> [Exercise objective]: No line of the records may be dropped; print them all again exactly.

Data items
------------------------------------

(** * OBJ mesh import: the two [loadOBJ] variants and vertex deduplication

    The repository holds two viewers.  [src/main.cpp] loads an OBJ file into a
    flat vertex array (one [Vertex] per face corner); the textured viewer
    loads it into an indexed mesh, sharing equal vertices through a
    [std::unordered_map<Vertex, uint32_t>].  Both are embedded here as pure
    functions of what the OBJ reader returned.

    Conventions of the embedding:
    - a [float] is its 4-byte object representation (IEEE-754 binary32, least
      significant byte first); no arithmetic is ever done on floats by
      [loadOBJ], they are only copied and compared by [memcmp];
    - [int], [size_t] and [uint32_t] values are integers of [Z]; the
      conversion to [uint32_t] is written out as [Z.modulo], and [int]
      arithmetic that leaves the range of [int] is undefined;
    - a call either returns, throws a [std::runtime_error], or runs into
      behaviour the C++ standard leaves undefined (unchecked
      [std::vector::operator[]], signed overflow, writing past a [new[]]
      block); the three are the constructors of [outcome];
    - the [unordered_map] is a [gmap] keyed by the vertex value: its key
      equality is [Vertex::operator==], which [Vertex_eq_true] below shows to
      be identity of values, and [std::hash<Vertex>] is a function of the
      value, so it only decides the bucket and never the result of a lookup;
    - left out: the messages written to [std::cerr] and [std::cout], and
      [std::bad_alloc] (allocation is taken to succeed). *)

From Stdlib Require Import ZArith Lia.
From Stdlib.Strings Require Import Byte.
From stdpp Require Import base option list gmap strings.

#[local] Open Scope Z_scope.
#[local] Set Warnings "-clear-no-such-hyp".

(** ** Outcomes of a C++ call *)

Inductive undefined_behaviour : Type :=
  | OutOfBoundsRead
  | SignedOverflow
  | BufferOverrun.

Inductive outcome (A : Type) : Type :=
  | Ok (a : A)
  | Throw (what : string)
  | Undefined (u : undefined_behaviour).

Arguments Ok {A} a.
Arguments Throw {A} what.
Arguments Undefined {A} u.

#[export] Instance outcome_ret : MRet outcome := @Ok.

#[export] Instance outcome_bind : MBind outcome := fun A B f m =>
  match m with
  | Ok a => f a
  | Throw what => Throw what
  | Undefined u => Undefined u
  end.

(** A [for] loop over a container, threading the loop-carried variables. *)
Fixpoint for_each {A S : Type} (body : S -> A -> outcome S) (l : list A) (s : S)
  : outcome S :=
  match l with
  | [] => Ok s
  | x :: l' => s' ← body s x; for_each body l' s'
  end.

Definition is_Ok {A : Type} (o : outcome A) : bool :=
  match o with Ok _ => true | _ => false end.

(** ** Machine integers *)

Definition INT_MIN : Z := - 2 ^ 31.
Definition INT_MAX : Z := 2 ^ 31 - 1.

Definition int_result (z : Z) : outcome Z :=
  if (INT_MIN <=? z) && (z <=? INT_MAX) then Ok z else Undefined SignedOverflow.

Definition int_mul (x y : Z) : outcome Z := int_result (x * y).
Definition int_add (x y : Z) : outcome Z := int_result (x + y).

(** [(uint32_t) n] *)
Definition to_uint32 (n : Z) : Z := n mod 2 ^ 32.

(** [v[i]] on a [std::vector]: no bounds check.  A negative [int] index is
    converted to [size_t] and lands far beyond any vector's size. *)
Definition vec_at {A : Type} (v : list A) (i : Z) : outcome A :=
  if 0 <=? i then
    match v !! Z.to_nat i with
    | Some x => Ok x
    | None => Undefined OutOfBoundsRead
    end
  else Undefined OutOfBoundsRead.

(** ** Floats as object representations *)

Record float : Type := Float { byte0 : byte; byte1 : byte; byte2 : byte; byte3 : byte }.

Definition float_bytes (f : float) : list byte :=
  [byte0 f; byte1 f; byte2 f; byte3 f].

(** The 32-bit pattern of a float. *)
Definition float_bits (f : float) : Z :=
  Z.of_N (Byte.to_N (byte0 f))
  + 2 ^ 8 * (Z.of_N (Byte.to_N (byte1 f))
  + 2 ^ 8 * (Z.of_N (Byte.to_N (byte2 f))
  + 2 ^ 8 * Z.of_N (Byte.to_N (byte3 f)))).

(** [0.f] is [0x00000000], [1.f] is [0x3F800000], [-0.f] is [0x80000000]. *)
Definition f0 : float := Float x00 x00 x00 x00.
Definition f1 : float := Float x00 x00 x80 x3f.
Definition fneg0 : float := Float x00 x00 x00 x80.

(** ** The vertex structs (both files) *)

(** [vec2]'s fields are [x] and [y] in the source; they carry a suffix here
    because [vec3] has the same names. *)
Record vec2 : Type := Vec2 { x2 : float; y2 : float }.
Record vec3 : Type := Vec3 { x : float; y : float; z : float }.

Record Vertex : Type := mkVertex {
  position : vec3;
  normal : vec3;
  texcoords : vec2
}.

------------------------------------

> [Written answer]:
(** * OBJ mesh import: the two [loadOBJ] variants and vertex deduplication

    The repository holds two viewers.  [src/main.cpp] loads an OBJ file into a
    flat vertex array (one [Vertex] per face corner); the textured viewer
    loads it into an indexed mesh, sharing equal vertices through a
    [std::unordered_map<Vertex, uint32_t>].  Both are embedded here as pure
    functions of what the OBJ reader returned.

    Conventions of the embedding:
    - a [float] is its 4-byte object representation (IEEE-754 binary32, least
      significant byte first); no arithmetic is ever done on floats by
      [loadOBJ], they are only copied and compared by [memcmp];
    - [int], [size_t] and [uint32_t] values are integers of [Z]; the
      conversion to [uint32_t] is written out as [Z.modulo], and [int]
      arithmetic that leaves the range of [int] is undefined;
    - a call either returns, throws a [std::runtime_error], or runs into
      behaviour the C++ standard leaves undefined (unchecked
      [std::vector::operator[]], signed overflow, writing past a [new[]]
      block); the three are the constructors of [outcome];
    - the [unordered_map] is a [gmap] keyed by the vertex value: its key
      equality is [Vertex::operator==], which [Vertex_eq_true] below shows to
      be identity of values, and [std::hash<Vertex>] is a function of the
      value, so it only decides the bucket and never the result of a lookup;
    - left out: the messages written to [std::cerr] and [std::cout], and
      [std::bad_alloc] (allocation is taken to succeed). *)

From Stdlib Require Import ZArith Lia.
From Stdlib.Strings Require Import Byte.
From stdpp Require Import base option list gmap strings.

#[local] Open Scope Z_scope.
#[local] Set Warnings "-clear-no-such-hyp".

(** ** Outcomes of a C++ call *)

Inductive undefined_behaviour : Type :=
  | OutOfBoundsRead
  | SignedOverflow
  | BufferOverrun.

Inductive outcome (A : Type) : Type :=
  | Ok (a : A)
  | Throw (what : string)
  | Undefined (u : undefined_behaviour).

Arguments Ok {A} a.
Arguments Throw {A} what.
Arguments Undefined {A} u.

#[export] Instance outcome_ret : MRet outcome := @Ok.

#[export] Instance outcome_bind : MBind outcome := fun A B f m =>
  match m with
  | Ok a => f a
  | Throw what => Throw what
  | Undefined u => Undefined u
  end.

(** A [for] loop over a container, threading the loop-carried variables. *)
Fixpoint for_each {A S : Type} (body : S -> A -> outcome S) (l : list A) (s : S)
  : outcome S :=
  match l with
  | [] => Ok s
  | x :: l' => s' ← body s x; for_each body l' s'
  end.

Definition is_Ok {A : Type} (o : outcome A) : bool :=
  match o with Ok _ => true | _ => false end.

(** ** Machine integers *)

Definition INT_MIN : Z := - 2 ^ 31.
Definition INT_MAX : Z := 2 ^ 31 - 1.

Definition int_result (z : Z) : outcome Z :=
  if (INT_MIN <=? z) && (z <=? INT_MAX) then Ok z else Undefined SignedOverflow.

Definition int_mul (x y : Z) : outcome Z := int_result (x * y).
Definition int_add (x y : Z) : outcome Z := int_result (x + y).

(** [(uint32_t) n] *)
Definition to_uint32 (n : Z) : Z := n mod 2 ^ 32.

(** [v[i]] on a [std::vector]: no bounds check.  A negative [int] index is
    converted to [size_t] and lands far beyond any vector's size. *)
Definition vec_at {A : Type} (v : list A) (i : Z) : outcome A :=
  if 0 <=? i then
    match v !! Z.to_nat i with
    | Some x => Ok x
    | None => Undefined OutOfBoundsRead
    end
  else Undefined OutOfBoundsRead.

(** ** Floats as object representations *)

Record float : Type := Float { byte0 : byte; byte1 : byte; byte2 : byte; byte3 : byte }.

Definition float_bytes (f : float) : list byte :=
  [byte0 f; byte1 f; byte2 f; byte3 f].

(** The 32-bit pattern of a float. *)
Definition float_bits (f : float) : Z :=
  Z.of_N (Byte.to_N (byte0 f))
  + 2 ^ 8 * (Z.of_N (Byte.to_N (byte1 f))
  + 2 ^ 8 * (Z.of_N (Byte.to_N (byte2 f))
  + 2 ^ 8 * Z.of_N (Byte.to_N (byte3 f)))).

(** [0.f] is [0x00000000], [1.f] is [0x3F800000], [-0.f] is [0x80000000]. *)
Definition f0 : float := Float x00 x00 x00 x00.
Definition f1 : float := Float x00 x00 x80 x3f.
Definition fneg0 : float := Float x00 x00 x00 x80.

(** ** The vertex structs (both files) *)

(** [vec2]'s fields are [x] and [y] in the source; they carry a suffix here
    because [vec3] has the same names. *)
Record vec2 : Type := Vec2 { x2 : float; y2 : float }.
Record vec3 : Type := Vec3 { x : float; y : float; z : float }.

Record Vertex : Type := mkVertex {
  position : vec3;
  normal : vec3;
  texcoords : vec2
}.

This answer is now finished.